### Task item
Could you find every line in the entries below that holds the word "error" and copy it?

[Saved entries]
● ● ● ● ● ● ●
Definition bert : Container :=
  {| container_name := "bert";
     command :=
       [ "python"; "/opt/ml/code/train.py";
         "--train_steps_per_epoch=1"; "--epochs=1"; "--learning_rate=0.00001";
         "--epsilon=0.00000001"; "--train_batch_size=36";
         "--validation_batch_size=18"; "--test_batch_size=18";
         "--train_steps_per_epoch=1"; "--validation_steps=1"; "--test_steps=1";
         "--use_xla=True"; "--use_amp=False"; "--max_seq_length=64";
         "--freeze_bert_layer=True"; "--enable_sagemaker_debugger=False";
         "--enable_checkpointing=False"; "--enable_tensorboard=False";
         "--run_validation=True"; "--run_test=False";
         "--run_sample_predictions=False" ];
     image := "763104351884.dkr.ecr.us-west-2.amazonaws.com/tensorflow-training:2.1.0-cpu-py36-ubuntu18.04";
     imagePullPolicy := "Always";
     env :=
       [ {| env_name := "SM_TRAINING_ENV";
            env_value := "{" +:+ dq +:+ "is_master" +:+ dq +:+ ":true}" |};
         {| env_name := "SAGEMAKER_JOB_NAME"; env_value := "tf-bert-training-eks" |};
         {| env_name := "SM_CURRENT_HOST"; env_value := "localhost" |};
         {| env_name := "SM_NUM_GPUS"; env_value := "0" |};
         {| env_name := "SM_HOSTS";
            env_value := "{" +:+ dq +:+ "hosts" +:+ dq +:+ ":" +:+ dq
                           +:+ "localhost" +:+ dq +:+ "}" |};
         {| env_name := "SM_MODEL_DIR"; env_value := "/opt/ml/model/" |};
         {| env_name := "SM_OUTPUT_DIR"; env_value := "/opt/ml/output/" |};
         {| env_name := "SM_OUTPUT_DATA_DIR"; env_value := "/opt/ml/output/data/" |};
         {| env_name := "SM_CHANNEL_TRAIN"; env_value := "/opt/ml/input/data/train" |};
         {| env_name := "SM_CHANNEL_VALIDATION";
            env_value := "/opt/ml/input/data/validation" |};
         {| env_name := "SM_CHANNEL_TEST"; env_value := "/opt/ml/input/data/test" |};
         {| env_name := "HDF5_USE_FILE_LOCKING"; env_value := "FALSE" |} ];
     privileged := true;
     volumeMounts := [ {| mountPath := "/opt/ml/"; mount_name := "fsx-opt-ml" |} ] |}.

Definition bert_csi_fsx : Pod :=
  {| apiVersion := "v1";
     kind := "Pod";
     metadata_name := "bert-csi-fsx";
     volumes := [ {| volume_name := "fsx-opt-ml"; claimName := "fsx-claim" |} ];
     containers := [ bert ];
     restartPolicy := "Never" |}.

(** The documents of [bert-csi-fsx.yaml]. *)
Definition documents : list Pod := [ bert_csi_fsx ].

(** The name of a [--name=value] argument. *)
Fixpoint until_equals (s : string) : option string :=
  match s with
  | EmptyString => None
  | String c s' =>
      if Ascii.eqb c "="%char then Some EmptyString
      else String c <$> until_equals s'
  end.

Definition flag_name (arg : string) : option string :=
  match arg with
  | String "-" (String "-" rest) => until_equals rest
  | _ => None
  end.

(** The value of a [--name=value] argument. *)
Fixpoint after_equals (s : string) : option string :=
  match s with
  | EmptyString => None
  | String c s' => if Ascii.eqb c "="%char then Some s' else after_equals s'
  end.

Definition flag_names (c : Container) : list string :=
  omap flag_name (command c).

(** The values given for the flag [name], in order. *)
Definition flag_values (name : string) (c : Container) : list string :=
  omap (fun arg => if decide (flag_name arg = Some name) then after_equals arg else None)
    (command c).

Definition env_names (c : Container) : list string := env_name <$> env c.

(** How often a configuration name is given to the container, as a flag
    or as an environment variable. *)
Definition occurrences (name : string) (c : Container) : nat :=
  List.length (filter (fun n => n = name) (flag_names c ++ env_names c)).

End Manifest.

(** ** Log-scraping regular expressions *)

Module Regex.

Inductive re : Type :=
| Lit (c : ascii)
| Any
| Class (negated : bool) (ranges : list (ascii * ascii))
| Cat (r1 r2 : re)
| Star (r : re)
| Plus (r : re)
| Opt (r : re)
| Group (index : nat) (r : re)
| Eps.

Definition is_alnum (c : ascii) : bool :=
  let n := nat_of_ascii c in
  ((48 <=? n) && (n <=? 57) || (65 <=? n) && (n <=? 90) || (97 <=? n) && (n <=? 122))%nat.

(** The items of a bracket expression, up to the closing bracket. *)
Fixpoint parse_class (s : list ascii) (acc : list (ascii * ascii))
    : option (list (ascii * ascii) * list ascii) :=
  match s with
  | [] => None
  | c :: rest =>
      if Ascii.eqb c "]" then Some (acc, rest)
      else if Ascii.eqb c "\" then
        match rest with
        | e :: rest' => if is_alnum e then None else parse_class rest' (acc ++ [(e, e)])
        | [] => None
        end
      else
        match rest with
        | "-"%char :: b :: rest' =>
            if Ascii.eqb b "]" then Some (acc ++ [(c, c); ("-"%char, "-"%char)], rest')
            else parse_class rest' (acc ++ [(c, b)])
        | _ => parse_class rest (acc ++ [(c, c)])
        end
  end.

Definition postfix (r : re) (s : list ascii) : re * list ascii :=
  match s with
  | "+"%char :: rest => (Plus r, rest)
  | "*"%char :: rest => (Star r, rest)
  | "?"%char :: rest => (Opt r, rest)
  | _ => (r, s)
  end.

(** A sequence of atoms up to a closing parenthesis or the end; [next] is
    the index of the next group to open.  Alternation, anchors and the
    letter escapes are outside the fragment and make the parse fail. *)
Fixpoint parse_seq (fuel : nat) (s : list ascii) (next : nat)
    : option (re * list ascii * nat) :=
  match fuel with
  | O => None
  | S fuel' =>
      match s with
      | [] => Some (Eps, [], next)
      | ")"%char :: _ => Some (Eps, s, next)
      | "|"%char :: _ | "^"%char :: _ | "$"%char :: _ | "{"%char :: _ => None
      | "("%char :: rest =>
          '(body, rest1, next1) ← parse_seq fuel' rest (S next);
          match rest1 with
          | ")"%char :: rest2 =>
              let '(atom, rest3) := postfix (Group next body) rest2 in
              '(tail, rest4, next2) ← parse_seq fuel' rest3 next1;
              Some (Cat atom tail, rest4, next2)
          | _ => None
          end
      | "["%char :: "^"%char :: rest =>
          '(ranges, rest1) ← parse_class rest [];
          let '(atom, rest2) := postfix (Class true ranges) rest1 in
          '(tail, rest3, next1) ← parse_seq fuel' rest2 next;
          Some (Cat atom tail, rest3, next1)
      | "["%char :: rest =>
          '(ranges, rest1) ← parse_class rest [];
          let '(atom, rest2) := postfix (Class false ranges) rest1 in
          '(tail, rest3, next1) ← parse_seq fuel' rest2 next;
          Some (Cat atom tail, rest3, next1)
      | "\"%char :: c :: rest =>
          if is_alnum c then None
          else
            let '(atom, rest1) := postfix (Lit c) rest in
            '(tail, rest2, next1) ← parse_seq fuel' rest1 next;
            Some (Cat atom tail, rest2, next1)
      | "."%char :: rest =>
          let '(atom, rest1) := postfix Any rest in
          '(tail, rest2, next1) ← parse_seq fuel' rest1 next;
          Some (Cat atom tail, rest2, next1)
      | c :: rest =>
          let '(atom, rest1) := postfix (Lit c) rest in
          '(tail, rest2, next1) ← parse_seq fuel' rest1 next;
          Some (Cat atom tail, rest2, next1)
      end
  end.

(** The expression and its number of capture groups. *)
Definition parse (pattern : string) : option (re * nat) :=
  let s := list_ascii_of_string pattern in
  '(r, rest, next) ← parse_seq (S (List.length s)) s 1%nat;
  match rest with [] => Some (r, (next - 1)%nat) | _ => None end.

Definition in_class (negated : bool) (ranges : list (ascii * ascii)) (c : ascii) : bool :=
  xorb negated
    (existsb (fun ab : ascii * ascii =>
                (nat_of_ascii ab.1 <=? nat_of_ascii c)%nat
                && (nat_of_ascii c <=? nat_of_ascii ab.2)%nat) ranges).
Lemma lower_char_ascii c x l l' :
  lower_char c ++ l = x :: l' ->
  (x < 65)%N \/ (x = 116)%N \/ (x = 120)%N ->
  l' = l /\ (c = x \/ (c + 32 = x /\ 65 <= c)%N).
Proof.
  unfold lower_char. eval_chr.
  repeat case_match; simpl; intros Hl Hx; simplify_eq; char_facts;
    try (exfalso; lia); (split; [done | lia]).
Qed.

Lemma lower_nil e : lower e = [] -> e = [].
Proof.
  destruct e as [|c e]; [done|]. unfold lower. simpl.
  unfold lower_char. repeat case_match; done.
Qed.

Lemma lower_cons_ascii c e x l :
  lower (c :: e) = x :: l ->
  (x < 65)%N \/ (x = 116)%N \/ (x = 120)%N ->
  lower e = l /\ (c = x \/ (c + 32 = x /\ 65 <= c)%N).
Proof.
  intros H Hx. change (lower (c :: e)) with (lower_char c ++ lower e) in H.
  apply lower_char_ascii in H as [-> ?]; auto.
Qed.

Lemma lower_txt e : lower e = lit ".txt" <-> txt_variant e.
Proof.
  split.
  - vm_compute (lit ".txt"). unfold txt_variant. eval_chr.
    intros H.
    destruct e as [|c0 e]; [done|]. apply lower_cons_ascii in H as [H H0]; [|lia].
    destruct e as [|c1 e]; [done|]. apply lower_cons_ascii in H as [H H1]; [|lia].
    destruct e as [|c2 e]; [done|]. apply lower_cons_ascii in H as [H H2]; [|lia].
    destruct e as [|c3 e]; [done|]. apply lower_cons_ascii in H as [H H3]; [|lia].
    apply lower_nil in H as ->.
    exists c1, c2, c3. split; [f_equal; lia|]. lia.
  - intros (t & x & t' & -> & [-> | ->] & [-> | ->] & [-> | ->]); reflexivity.
Qed.

Lemma txt_variant_length e : txt_variant e -> length e = 4.
Proof. by intros (t & x & t' & -> & _). Qed.

Lemma txt_variant_dot e :
  txt_variant e -> exists b, e = chr "." :: b /\ (chr "." ∉ b) /\ length b = 3.
Proof.
  intros (t & x & t' & -> & Ht & Hx & Ht'). eexists. split; [done|]. split; [|done].
  eval_chr.
  rewrite !not_elem_of_cons. repeat split; try lia. apply not_elem_of_nil.
Qed.

(** *** The filter of the index builder *)

Lemma suffix_txt_inv (p : path) :
  lower (Path.suffix p) = lit ".txt" ->
  exists s e, Path.name p = s ++ e /\ s <> [] /\ txt_variant e
    /\ Path.stem p = s /\ Path.suffix p = e.
Proof.
  unfold Path.suffix, Path.stem, Path.split_point.
  destruct (rfind_dot (Path.name p)) as [i|] eqn:E; [|done].
  destruct (0 <? i) eqn:Hi; [|done]. destruct (i <? _) eqn:Hi'; [|done]. simpl.
  apply Nat.ltb_lt in Hi, Hi'. intros H%lower_txt.
  exists (take i (Path.name p)), (drop i (Path.name p)).
  rewrite take_drop. repeat split; try done.
  intros Hnil%(f_equal length). rewrite length_take in Hnil. simpl in Hnil. lia.
Qed.

Lemma suffix_txt_intro (p : path) s e :
  Path.name p = s ++ e -> s <> [] -> txt_variant e ->
  Path.suffix p = e /\ Path.stem p = s.
Proof.
  intros Hn Hs (b & -> & Hb & Hlen)%txt_variant_dot.
  unfold Path.suffix, Path.stem, Path.split_point. rewrite Hn.
  rewrite rfind_dot_app by done.
  assert (0 < length s) by (destruct s; [done | simpl; lia]).
  rewrite length_app. simpl length.
  destruct (Nat.ltb_spec 0 (length s)); [|lia].
  destruct (Nat.ltb_spec (length s) (length s + S (length b) - 1)); [|lia].
  simpl. by rewrite drop_app_length, take_app_length.
Qed.

Lemma has_entry_suffix_spec n :
  has_entry_suffix n <-> exists s e, n = s ++ e /\ s <> [] /\ txt_variant e.
Proof.
  unfold has_entry_suffix. split.
  - intros [Hlen H%lower_txt].
    exists (take (length n - 4) n), (drop (length n - 4) n).
    rewrite take_drop. repeat split; try done.
    intros Hnil%(f_equal length). rewrite length_take in Hnil. simpl in Hnil. lia.
  - intros (s & e & -> & Hs & He). pose proof (txt_variant_length _ He) as Hl.
    rewrite length_app, Hl.
    replace (length s + 4 - 4) with (length s) by lia.
    rewrite drop_app_length. split; [|by apply lower_txt].
    destruct s; [done | simpl; lia].
Qed.

Lemma strip_entry_suffix_app s e :
  txt_variant e -> strip_entry_suffix (s ++ e) = s.
Proof.
  intros Hl%txt_variant_length. unfold strip_entry_suffix.
  rewrite length_app, Hl. replace (length s + 4 - 4) with (length s) by lia.
  apply take_app_length.
Qed.

(** The filter of the source and the wording of the specification agree. *)
Lemma is_entry_spec fs (p : path) :
  is_entry fs p = true <->
  is_file fs p = true /\ has_entry_suffix (Path.name p)
    /\ Path.name p <> lit "index.txt".
Proof.
  unfold is_entry.
  rewrite !andb_true_iff, negb_true_iff, bool_decide_eq_true, bool_decide_eq_false.
  rewrite has_entry_suffix_spec. split.
  - intros [[Hf (s & e & Hn & Hs & He & _)%suffix_txt_inv] Hi]. eauto 10.
  - intros (Hf & (s & e & Hn & Hs & He) & Hi).
    destruct (suffix_txt_intro p s e) as [-> _]; try done.
    repeat split; try done. by apply lower_txt.
Qed.
(** X18. A latency below 0.05 ms shows as zero: a finite positive
    latency below [10^21] is displayed as "0.0" exactly when it is below
    one twentieth. *)
Theorem latency_shows_zero_below_a_twentieth (node : Node) (m : positive) (e : Z) :
  latency_ms node = Some (S754_finite false m e) ->
  (magnitude (S754_finite false m e) < 10 ^ 21)%Q ->
  (latency node = "0.0" <-> (magnitude (S754_finite false m e) < 1 # 20)%Q).
Proof.
  intros E H. rewrite (latency_finite node m e E H).
  set (y := (magnitude (S754_finite false m e) * 10)%Q).
  assert (Hy : (0 <= y)%Q).
  { pose proof (magnitude_nonneg (S754_finite false m e)). unfold y.
    apply Qmult_le_0_compat; [assumption | discriminate]. }
  change "0.0" with (fixed_point 1 0).
  rewrite fixed_point_zero_iff by (try discriminate; now apply round_half_up_nonneg).
  rewrite (round_half_up_zero y Hy). unfold y.
  generalize (magnitude (S754_finite false m e)); intros v.
  split; intros L; lra.
Qed.

Lemma latency_shows_zero_below_a_twentieth_witness :
  latency (nodeWithLatency (Some (of_decimal 4 2))) = "0.0".
Proof.
  apply (proj2 (latency_shows_zero_below_a_twentieth
                  (nodeWithLatency (Some (of_decimal 4 2)))
                  5764607523034235 (-57)
                  ltac:(vm_compute; reflexivity) ltac:(vm_compute; reflexivity))).
  vm_compute. reflexivity.
Defined.

End Accuracy.

(** ** The spinner and the time of the last update *)



(** X20. Every poll does one of two things when its request settles,
    whatever it meets and in whatever state: it fails, sends one
    notification with the reason, sets the error field to it and leaves
    node list and time of the last update alone; or it answers, sends
    nothing, leaves the error field as it is and replaces node list and
    time. Either way the loading flag is cleared. *)
Theorem every_poll_reports_or_stores (p : Poll) (w : World) :
  let w' := exec (fetchNodes_settle p) w in
  loading (display w') = false /\
  ((exists reason,
      failureOf p = Some reason /\ answerOf p = None /\
      toasts w' = (toasts w ++ [failureToast reason])%list /\
      error (display w') = Some (errorMessageOf reason) /\
      nodes (display w') = nodes (display w) /\
      lastUpdate (display w') = lastUpdate (display w)) \/
   (exists data,
      failureOf p = None /\ answerOf p = Some data /\
      toasts w' = toasts w /\
      error (display w') = error (display w) /\
      nodes (display w') = data /\
      lastUpdate (display w') = Some (now p))).
Proof.
  cbv zeta.
  destruct (settle_cases p w)
    as [(e & Hf & Ha & H) | (d & Hf & Ha & H)]; rewrite H;
    (split; [reflexivity|]).
  - left. exists e. repeat split; assumption.
  - right. exists d. repeat split; assumption.
Qed.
● ● ● ● ● ● ●
### Output
    notification with the reason, sets the error field to it and leaves
    nothing, leaves the error field as it is and replaces node list and
      error (display w') = Some (errorMessageOf reason) /\
      error (display w') = error (display w) /\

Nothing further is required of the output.